Pembahasan Soal Ujian Profesi Aktuaris
| Institusi | : | Persatuan Aktuaris Indonesia (PAI) |
| Mata Ujian | : | Metoda Statistika |
| Periode Ujian | : | Mei 2018 |
| Nomor Soal | : | 15 |
SOAL
Diberikan
- \(j(x) = {1.3^{x – 100}}\)
- \({\mu _x} = \frac{{j(x)}}{{1 + j(x)}}\)
Hitunglah \(\frac{{{q_{103}}}}{{{q_{102}}}}\)
- 1.01
- 1.02
- 1.03
- 1.04
- 1.06
| Diketahui | - \(j(x) = {1.3^{x – 100}}\)

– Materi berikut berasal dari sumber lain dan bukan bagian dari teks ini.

(* ===== verification/Tests.v ===== *)
(** The unit tests of src/src/persistence.rs as programs over the model: each test is the
    sequence of calls and assertions of the source, and passes for every implementation of
    automerge that has the documented laws, not just the linked one. *)
From S2P Require Import Prelude External Wire Errors ChatTypes Database Automerge Schema Repository Sync Link.
From stdpp Require Import base gmap strings list pretty.
From Stdlib Require Import ZArith Lia.
Import ChatRepository.
Open Scope tryst_scope.

(** Numbers and texts of a test. *)
Ltac compute_ok := first [apply Nat.ltb_lt; vm_compute; reflexivity | vm_compute; reflexivity].

Module PersistenceTests.
Section Programs.
Context {Ids : EndpointIds} {Us : Uuids} {OI : ObjIds} {AM : Automerges}.

Abbreviation Pool := (World Db).
Abbreviation State := (Repo * World Db)%type.

(** The clock's reading and the fresh id at the [i]-th message of a test. *)
Variables (clock : nat -> Z) (ids : nat -> Uuid).

Definition setup_db : Pool := {| store := empty_db; forecast := [] |}.

(** [assert!] and [assert_eq!] *)
Definition assert {W E} (b : bool) : action W E unit := if b then ret tt else lift Panic.

(** [unwrap] and indexing *)
Definition unwrap {W E A} (o : option A) : action W E A := match o with Some x => ret x | None => lift Panic end.

(** A scope that opens the chat, works with the repository and drops it. *)
Definition scoped {A} (cid : ChatId) (c : action State LibError A) : action Pool LibError A :=
  r <- ChatRepository.new cid ;;
  (fun w => let '(a, (_, w')) := c (r, w) in (a, w')).

Definition say (i : nat) (text : string) : action State LibError unit :=
  add_message (clock i) (ids i) (Text text) ;;; ret tt.

(** [for i in ..] with [format!] *)
Fixpoint say_all (prefix : string) (idxs : list nat) : action State LibError unit :=
  match idxs with
  | [] => ret tt
  | i :: idxs' => say i (prefix +:+ pretty i) ;;; say_all prefix idxs'
  end.

(** SELECT count( * ) FROM chat_log WHERE chat_id = ? *)
Definition count_logs (cid : ChatId) : action Pool LibError nat :=
  stmt (fun d => (Ok (length (log_rows (chat_id_to_string cid) d)), d)).

Definition all_messages : action State LibError (list ChatMessage) := reads (fun s => get_all_messages true s.1).
Definition messages (offset limit : Z) : action State LibError (list ChatMessage) :=
  reads (fun s => get_messages true s.1 offset limit).

Definition is_text (m : ChatMessage) (t : string) : bool :=
  match content m with Text txt => bool_decide (txt = t) end.
Definition assert_text (msgs : list ChatMessage) (i : nat) (t : string) : action State LibError unit :=
  m <- unwrap (msgs !! i) ;; assert (is_text m t).
Definition assert_len {A} (l : list A) (n : nat) : action State LibError unit :=
  assert (bool_decide (length l = n)).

- \({\mu _x} = \frac{{j(x)}}{{1 + j(x)}} = \frac{{{{1.3}^{x – 100}}}}{{1 + {{1.3}^{x – 100}}}}\)
|
| Rumus yang digunakan | \(_n{p_x} = \exp ( – \int\limits_x^{x + n} {{\mu _x}{\rm{ }}dx)} \) |
| Proses pengerjaannya | \({p_{103}} = \exp ( – \int\limits_{103}^{104} {\frac{{{{1.3}^{x – 100}}}}{{1 + {{1.3}^{x – 100}}}}{\rm{ }}dx) = 0.48947} \)
\({p_{102}} = \exp ( – \int\limits_{102}^{103} {\frac{{{{1.3}^{x – 100}}}}{{1 + {{1.3}^{x – 100}}}}{\rm{ }}dx) = 0.51782} \)
\(\frac{{{q_{103}}}}{{{q_{102}}}} = \frac{{1 – {p_{103}}}}{{1 – {p_{102}}}} = \frac{{1 – 0.48947}}{{1 – 0.51782}} = 1.058 = 1.06\) |
| Jawaban | e. 1.06 |